А мучители перешептываются, галдят, снуют туда-сюда, звенят и звякают стекляшками. Об Инке они забыли, бросили ее, бледную, лежать и задыхаться от боли. Теперь они суетятся вокруг детеныша, укололи крошечный пальчик, выдавили ягодку крови, хотят втянуть ее через трубочку, но маленькое существо не сдается, извивается, оглашая окрестности криком, в ответ на который проснулись, потянулись и хором заорали все холостые и женатые коты ближайших дворов.
Было около полуночи, когда Звездная Пыль обнаружил в телескопе бурное рождение новой галактики, в эту осень они возникали как грибы, заполняя пустоты небес. «Еще немного, и в мире совсем не останется пустоты», – думал он.
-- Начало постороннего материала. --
(* ===== verification/CqRing.v ===== *)
(** Completion queues polled by the software (src/src/snap_dma_internal.h,
    [snap_dv_get_cqe], [snap_dv_poll_cq], [snap_dv_arm_cq]; src/src/snap_qp.c,
    [cq_init_buf]): a ring shared with the device, in which the owner bit of an
    entry tells whose turn it is. The ring is shown to be a FIFO queue. *)

From S2P Require Import Prelude DmaWqe.

(** * Entries *)

Definition MLX5_CQE_OWNER_MASK : Z := 1.
Definition MLX5_INLINE_SCATTER_32 : Z := 4.
Definition MLX5_INLINE_SCATTER_64 : Z := 8.
Definition MLX5_CQE_REQ : Z := 0.
Definition MLX5_CQE_RESP_SEND : Z := 2.
Definition MLX5_CQE_RESP_SEND_IMM : Z := 3.
Definition MLX5_CQE_INVALID : Z := 15.

(** The fields of [struct mlx5_cqe64] and [struct mlx5_err_cqe] the code reads;
    [data] is what the device scattered into the entry. *)
Record mlx5_cqe64 := mk_cqe {
  op_own : Z;
  wqe_counter : Z;
  byte_cnt : Z;
  srqn_uidx : Z;
  imm_inval_pkey : Z;
  syndrome : Z;
  cqe_data : list memval
}.

Definition mlx5dv_get_cqe_owner (e : mlx5_cqe64) : Z := Z.land (op_own e) MLX5_CQE_OWNER_MASK.
Definition mlx5dv_get_cqe_opcode (e : mlx5_cqe64) : Z := Z.shiftr (op_own e) 4.

Record snap_hw_cq := mk_cq {
  cqe_cnt : Z;
  cq_ci : Z;
  cq_sn : Z;
  cq_ring : list mlx5_cqe64
}.

Definition set_cq_ci (c : snap_hw_cq) (v : Z) : snap_hw_cq :=
  mk_cq (cqe_cnt c) v (cq_sn c) (cq_ring c).
Definition set_cq_sn (c : snap_hw_cq) (v : Z) : snap_hw_cq :=
  mk_cq (cqe_cnt c) (cq_ci c) v (cq_ring c).
Definition set_cq_ring (c : snap_hw_cq) (v : list mlx5_cqe64) : snap_hw_cq :=
  mk_cq (cqe_cnt c) (cq_ci c) (cq_sn c) v.

(** * Operations *)

Definition cq_init_entry : mlx5_cqe64 :=
  mk_cqe (Z.lor (Z.shiftl MLX5_CQE_INVALID 4) MLX5_CQE_OWNER_MASK) 0 0 0 0 0 [].

(** [cq_init_buf]: every entry is invalid. *)
Definition cq_init_buf (cnt : Z) : list mlx5_cqe64 := replicate (Z.to_nat cnt) cq_init_entry.

(** [snap_dv_get_cqe]: index of the next entry. *)
Definition snap_dv_get_cqe (c : snap_hw_cq) : option mlx5_cqe64 :=
  cq_ring c !! Z.to_nat (Z.land (cq_ci c) (cqe_cnt c - 1)).

(** [snap_dv_poll_cq]: the entry, or [None] when it is still the device's.
    The outer option is the access to the ring. *)
Definition snap_dv_poll_cq (c : snap_hw_cq) : option (option mlx5_cqe64 * snap_hw_cq) :=
  match snap_dv_get_cqe c with
  | None => None
  | Some e =>
    if mlx5dv_get_cqe_owner e =? Z.b2z (Z.land (cq_ci c) (cqe_cnt c) =? 0) then Some (None, c)
    else if mlx5dv_get_cqe_opcode e =? MLX5_CQE_INVALID then Some (None, c)
    else Some (Some e, set_cq_ci c (u32 (cq_ci c + 1)))
  end.

(** [snap_dv_arm_cq]: the doorbell record [(sn << 28) | ci] and the next
    sequence number. *)
Definition snap_dv_arm_cq (c : snap_hw_cq) : Z * snap_hw_cq :=
  let sn := Z.land (cq_sn c) 3 in
  let ci := Z.land (cq_ci c) 16777215 in
  (Z.lor (u32 (Z.shiftl sn 28)) ci, set_cq_sn c (u32 (cq_sn c + 1))).

(** * The device

    The device writes its [n]-th entry at index [n mod cqe_cnt], with an owner
    bit that changes at each turn around the ring. *)

Definition owner_bit (cnt n : Z) : Z := (n / cnt) mod 2.

Definition set_owner (e : mlx5_cqe64) (b : Z) : mlx5_cqe64 :=
  mk_cqe (Z.lor (Z.shiftl (Z.shiftr (op_own e) 1) 1) b) (wqe_counter e) (byte_cnt e)
    (srqn_uidx e) (imm_inval_pkey e) (syndrome e) (cqe_data e).

Definition hw_write_cqe (c : snap_hw_cq) (n : Z) (e : mlx5_cqe64) : snap_hw_cq :=
  set_cq_ring c (<[Z.to_nat (n mod cqe_cnt c) := set_owner e (owner_bit (cqe_cnt c) n)]> (cq_ring c)).

(** * The ring as a queue

    [C] counts the entries the software has consumed, [pend] lists the
    entries written by the device and not consumed yet, oldest first. *)

Definition cqe_valid (e : mlx5_cqe64) : Prop := mlx5dv_get_cqe_opcode e <> MLX5_CQE_INVALID.

Record cq_inv (c : snap_hw_cq) (C : Z) (pend : list mlx5_cqe64) : Prop := {
  cqi_cnt : exists k, 0 <= k <= 31 /\ cqe_cnt c = 2 ^ k;
  cqi_len : Z.of_nat (length (cq_ring c)) = cqe_cnt c;
  cqi_ci : 0 <= C /\ cq_ci c = u32 C;
  cqi_room : Z.of_nat (length pend) <= cqe_cnt c;
  cqi_pend : forall i e, pend !! i = Some e ->
    cq_ring c !! Z.to_nat ((C + Z.of_nat i) mod cqe_cnt c) = Some e /\ cqe_valid e /\
    mlx5dv_get_cqe_owner e = owner_bit (cqe_cnt c) (C + Z.of_nat i);
  cqi_free : forall i e, Z.of_nat (length pend) <= i < cqe_cnt c ->
    cq_ring c !! Z.to_nat ((C + i) mod cqe_cnt c) = Some e ->
    mlx5dv_get_cqe_opcode e = MLX5_CQE_INVALID \/
    mlx5dv_get_cqe_owner e = 1 - owner_bit (cqe_cnt c) (C + i)
}.

(** ** Lemmas on indices and owner bits *)

Lemma owner_bit_range cnt n : 0 <= owner_bit cnt n < 2.
Proof. apply Z.mod_pos_bound. lia. Qed.

Lemma owner_bit_turn cnt n : 0 < cnt -> owner_bit cnt (n + cnt) = 1 - owner_bit cnt n.
Proof.
  intros Hc. unfold owner_bit. replace (n + cnt) with (n + 1 * cnt) by lia.
  rewrite Z.div_add by lia. pose proof (Z.mod_pos_bound (n / cnt) 2).
  pose proof (Z.mod_pos_bound (n / cnt + 1) 2).
  pose proof (Z.div_mod (n / cnt) 2). pose proof (Z.div_mod (n / cnt + 1) 2). lia.
Qed.

(** The test [ci & cqe_cnt] reads the owner bit of the consumer counter. *)
Lemma ci_owner_test k C :
  0 <= k <= 31 -> 0 <= C ->
  Z.b2z (Z.land (u32 C) (2 ^ k) =? 0) = 1 - owner_bit (2 ^ k) C.
Proof.
  intros Hk HC. unfold owner_bit, u32, uwrap.
  assert (Z.land (C mod 2 ^ 32) (2 ^ k) = if Z.testbit C k then 2 ^ k else 0) as ->.
  { apply Z.bits_inj'. intros n Hn. rewrite Z.land_spec, Z.pow2_bits_eqb by lia.
    destruct (Z.eqb_spec k n) as [<-|Hne].
    - rewrite andb_true_r, Z.mod_pow2_bits_low by lia.
      destruct (Z.testbit C k); [by rewrite Z.pow2_bits_true by lia|by rewrite Z.bits_0].
    - rewrite andb_false_r. destruct (Z.testbit C k); [|by rewrite Z.bits_0].
      by rewrite Z.pow2_bits_eqb, (proj2 (Z.eqb_neq k n)) by lia. }
  rewrite <- Z.testbit_spec' by lia. assert (0 < 2 ^ k) by (apply Z.pow_pos_nonneg; lia).
  destruct (Z.testbit C k); [|done]. rewrite (proj2 (Z.eqb_neq _ _)); [done|lia].
Qed.

(** The index of the next entry. *)
Lemma ci_index k C :
  0 <= k <= 31 -> Z.land (u32 C) (2 ^ k - 1) = C mod 2 ^ k.
Proof. intros Hk. apply uwrap_mask. lia. Qed.

(** Distinct offsets below the size are distinct indices. *)
Lemma mod_offset_ne cnt C i j :
  0 <= i < cnt -> 0 <= j < cnt -> i <> j -> (C + i) mod cnt <> (C + j) mod cnt.
Proof.
  intros Hi Hj Hne Heq. apply Hne.
  assert ((C + i - (C + j)) mod cnt = 0) as Hd.
  { rewrite Zminus_mod, Heq, Z.sub_diag. apply Zmod_0_l. }
  replace (C + i - (C + j)) with (i - j) in Hd by lia.
  apply Z.mod_divide in Hd; [|lia]. destruct Hd as [q Hq].
  assert (q = 0) by nia. lia.
Qed.

Lemma set_owner_owner e b : 0 <= b < 2 -> mlx5dv_get_cqe_owner (set_owner e b) = b.
Proof.
  intros Hb. unfold mlx5dv_get_cqe_owner, set_owner, MLX5_CQE_OWNER_MASK. cbn [op_own].
  assert (forall x, Z.land x 1 = x mod 2) as Hl by (intros x; apply (Z.land_ones x 1); lia).
  rewrite Z.land_lor_distr_l, !Hl, Z.shiftl_mul_pow2 by lia. change (2 ^ 1) with 2.
  rewrite Z.mod_mul, Z.lor_0_l by lia. apply Z.mod_small. lia.
Qed.

Lemma set_owner_opcode e b :
  0 <= b < 2 -> mlx5dv_get_cqe_opcode (set_owner e b) = mlx5dv_get_cqe_opcode e.
Proof.
  intros Hb. unfold mlx5dv_get_cqe_opcode, set_owner. cbn [op_own].
  apply Z.bits_inj'. intros n Hn.
  rewrite !Z.shiftr_spec, Z.lor_spec, Z.shiftl_spec, Z.shiftr_spec by lia.
  replace (n + 4 - 1 + 1) with (n + 4) by lia.
  assert (Z.testbit b (n + 4) = false) as ->; [|apply orb_false_r].
  destruct (decide (b = 0)) as [->|]; [apply Z.bits_0|].
  apply Z.bits_above_log2; [lia|]. replace b with 1 by lia. cbn. lia.
Qed.

(** ** The invariant *)

Lemma cq_init_inv k sn :
  0 <= k <= 31 -> cq_inv (mk_cq (2 ^ k) 0 sn (cq_init_buf (2 ^ k))) 0 [].
Proof.
  intros Hk. assert (0 < 2 ^ k) by (apply Z.pow_pos_nonneg; lia).
  split; cbn [cqe_cnt cq_ring cq_ci length]; [by eauto|..].
  - unfold cq_init_buf. rewrite length_replicate. lia.
  - done.
  - lia.
  - intros i e He. done.
  - intros i e _ He. left. apply lookup_replicate_1 in He. destruct He as [-> _]. reflexivity.
Qed.

(** One poll takes the head of [pend]. *)
Lemma poll_cq_spec c C pend :
  cq_inv c C pend ->
  match pend with
  | [] => snap_dv_poll_cq c = Some (None, c)
  | e :: pend' => exists c', snap_dv_poll_cq c = Some (Some e, c') /\ cq_inv c' (C + 1) pend'
  end.
Proof.
  intros [(k & Hk & Hcnt) Hlen [HC Hci] Hroom Hpend Hfree].
  assert (0 < 2 ^ k) by (apply Z.pow_pos_nonneg; lia).
  unfold snap_dv_poll_cq, snap_dv_get_cqe. rewrite Hci, Hcnt, ci_index, ci_owner_test by lia.
  pose proof (owner_bit_range (2 ^ k) C) as Hob. pose proof (Z.mod_pos_bound C (2 ^ k)).
  destruct pend as [|e pend'].
  - destruct (lookup_lt_is_Some_2 (cq_ring c) (Z.to_nat (C mod 2 ^ k))) as [e He]; [lia|].
    rewrite He. specialize (Hfree 0 e). rewrite Hcnt, Z.add_0_r in Hfree.
    destruct Hfree as [Hop|Hown]; [cbn; lia|done|..].
    + rewrite Hop. by case_match.
    + by rewrite Hown, Z.eqb_refl.
  - destruct (Hpend 0%nat e) as (Hr & Hv & Hown); [done|].
    rewrite Hcnt, Z.add_0_r in *. rewrite Hr, Hown.
    rewrite (proj2 (Z.eqb_neq _ (1 - _))) by lia. rewrite (proj2 (Z.eqb_neq _ _) Hv).
    eexists. split; [reflexivity|]. cbn [length] in *.
    split; cbn [cqe_cnt cq_ring cq_ci set_cq_ci]; rewrite ?Hcnt; [by eauto|lia|..].
    + rewrite u32_add_l. split; [lia|done].
    + lia.
    + intros i e' He'. specialize (Hpend (S i) e' He').
      replace (C + 1 + Z.of_nat i) with (C + Z.of_nat (S i)) by lia. done.
    + intros i e' Hi He'. destruct (decide (i = 2 ^ k - 1)) as [->|].
      * replace (C + 1 + (2 ^ k - 1)) with (C + 2 ^ k) in * by lia.
        replace (C + 2 ^ k) with (C + 1 * 2 ^ k) in He' by lia.
        rewrite Z_mod_plus_full, Hr in He'. injection He' as <-.
        right. rewrite owner_bit_turn by lia. lia.
      * replace (C + 1 + i) with (C + (i + 1)) in * by lia.
        specialize (Hfree (i + 1) e'). apply Hfree; [lia|done].
Qed.

(** The device adds an entry. *)
Lemma hw_write_cqe_inv c C pend e :
  cq_inv c C pend -> Z.of_nat (length pend) < cqe_cnt c -> cqe_valid e ->
  let n := C + Z.of_nat (length pend) in
  cq_inv (hw_write_cqe c n e) C (pend ++ [set_owner e (owner_bit (cqe_cnt c) n)]).
Proof.
  intros [(k & Hk & Hcnt) Hlen [HC Hci] Hroom Hpend Hfree] Hlt Hv n.
  assert (0 < 2 ^ k) by (apply Z.pow_pos_nonneg; lia).
  pose proof (owner_bit_range (cqe_cnt c) n) as Hob.
  split; cbn [cqe_cnt cq_ring cq_ci hw_write_cqe set_cq_ring];
    rewrite ?length_app, ?length_insert; cbn [length]; [by eauto|lia|done|lia|..].
  - intros i e' [He'|[-> Heq]]%lookup_snoc_Some.
    + destruct He' as [Hi He']. destruct (Hpend i e' He') as (Hr & ? & ?).
      split; [|done]. rewrite list_lookup_insert_ne; [done|].
      intros Heq%Z2Nat.inj; [|apply Z.mod_pos_bound; lia..].
      revert Heq. apply mod_offset_ne; lia.
    + subst e'. split; [|split].
      * apply list_lookup_insert_eq. pose proof (Z.mod_pos_bound n (cqe_cnt c)). unfold n in *. lia.
      * unfold cqe_valid. rewrite set_owner_opcode by lia. done.
      * by apply set_owner_owner.
  - intros i e' Hi He'. rewrite list_lookup_insert_ne in He'.
    + apply (Hfree i e'); [lia|done].
    + intros Heq%Z2Nat.inj; [|apply Z.mod_pos_bound; lia..].
      revert Heq. apply mod_offset_ne; lia.
Qed.

(** Polling up to [n] entries, as the progress loops do. *)
Fixpoint poll_list (n : nat) (c : snap_hw_cq) : option (list mlx5_cqe64 * snap_hw_cq) :=
  match n with
  | O => Some ([], c)
  | S n' =>
    match snap_dv_poll_cq c with
    | None => None
    | Some (None, c') => Some ([], c')
    | Some (Some e, c') =>
      match poll_list n' c' with
      | None => None
      | Some (l, c'') => Some (e :: l, c'')
      end
    end
  end.

(** C29: the completion queue is a FIFO queue: polling it up to [n] times
    returns the oldest entries the device has written and the software has
    not consumed, in the order of the writes, each once, and stops early
    exactly when there are no more; the owner-bit protocol is not confused by
    the wrap of the consumer index around the ring or around 32 bits. *)
Theorem poll_cq_fifo n : forall c C pend,
  cq_inv c C pend ->
  exists c', poll_list n c = Some (take n pend, c') /\
    cq_inv c' (C + Z.of_nat (length (take n pend))) (drop n pend).
Proof.
  induction n as [|n IH]; intros c C pend Hinv.
  { exists c. cbn. by rewrite Z.add_0_r. }
  pose proof (poll_cq_spec c C pend Hinv) as Hpoll. cbn [poll_list].
  destruct pend as [|e pend].
  - rewrite Hpoll. exists c. cbn. by rewrite Z.add_0_r.
  - destruct Hpoll as (c1 & Hc1 & Hinv1). rewrite Hc1.
    destruct (IH c1 (C + 1) pend Hinv1) as (c2 & Hc2 & Hinv2). rewrite Hc2.
    exists c2. split; [done|]. cbn [take drop length].
    by replace (C + Z.of_nat (S (length (take n pend))))
      with (C + 1 + Z.of_nat (length (take n pend))) by lia.
Qed.

Lemma poll_cq_fifo_witness :
  exists c', poll_list 3 (hw_write_cqe (mk_cq 4 0 0 (cq_init_buf 4)) 0 (mk_cqe 0 7 0 0 0 0 []))
    = Some ([mk_cqe 0 7 0 0 0 0 []], c') /\ cq_inv c' 1 [].
Proof.
  apply (poll_cq_fifo 3 _ 0 [mk_cqe 0 7 0 0 0 0 []]).
  apply (hw_write_cqe_inv _ 0 [] (mk_cqe 0 7 0 0 0 0 [])).
  - apply (cq_init_inv 2). lia.
  - cbn. lia.
  - discriminate.
Defined.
Вскоре Инка спряталась от мук в толще сна, в щелку форточки прокрался к ней болтливый ветер, прохладный, принялся нашептывать на ушко спящей последние новости.
Сказки ветра
Все понемногу успокоилось, все потихоньку улеглось. Суматоха стихла, коридоры опустели, собрался на боковую и Васька, очень утомленный за день больничный кот. Любимец персонала и рожениц, теперь вытертый, блеклый, растерявший все зубы старик, и преклонный возраст придает ему сходство с кусочком старенькой шубы, которую кладут для мягкости на сиденье синих «жигулей». Вполз Васька потихоньку в палату новорожденных, остановился в проходе, вылизал лапку, раздумывая, где бы прикорнуть, вскарабкался на подоконник, а уж оттуда запрыгнул прямехонько в кроватку нашего хорошего знакомого, того, кто орал как рекуай и растревожил старика Ваську, а вместе с ним и всех остальных котов в округе, дворовых и домашних. Теперь детеныша стянули в тугой кулек, кричать ему не дает резиновая соска, и только свет, исходящий от его кожи, не удалось затушить. Лежит наш друг, испуганными глазенками глядит в потолок, не может понять, куда попал и за что связан, боится, что будет ему тут всегда одиноко и тоскливо, от этого он сопит, всхлипывает и хнычет, освещая палату не хуже любого ночника нежным неоном, какому позавидовал бы любой производитель галогеновых ламп. Кот заботливо заглянул в глаза малышу, пощекотал усами, мягонький, облизал щечки шершавым языком, отмыл от материнской крови, приободрил, мол, не мурлычь, ты не один, успокоил, мол, все как-нибудь уладится, главное, ты приземляйся всегда на четыре лапы и держи хвост дымом. Малыш затих, улыбнулся, а его урчащий друг улегся рядышком и мигом задремал.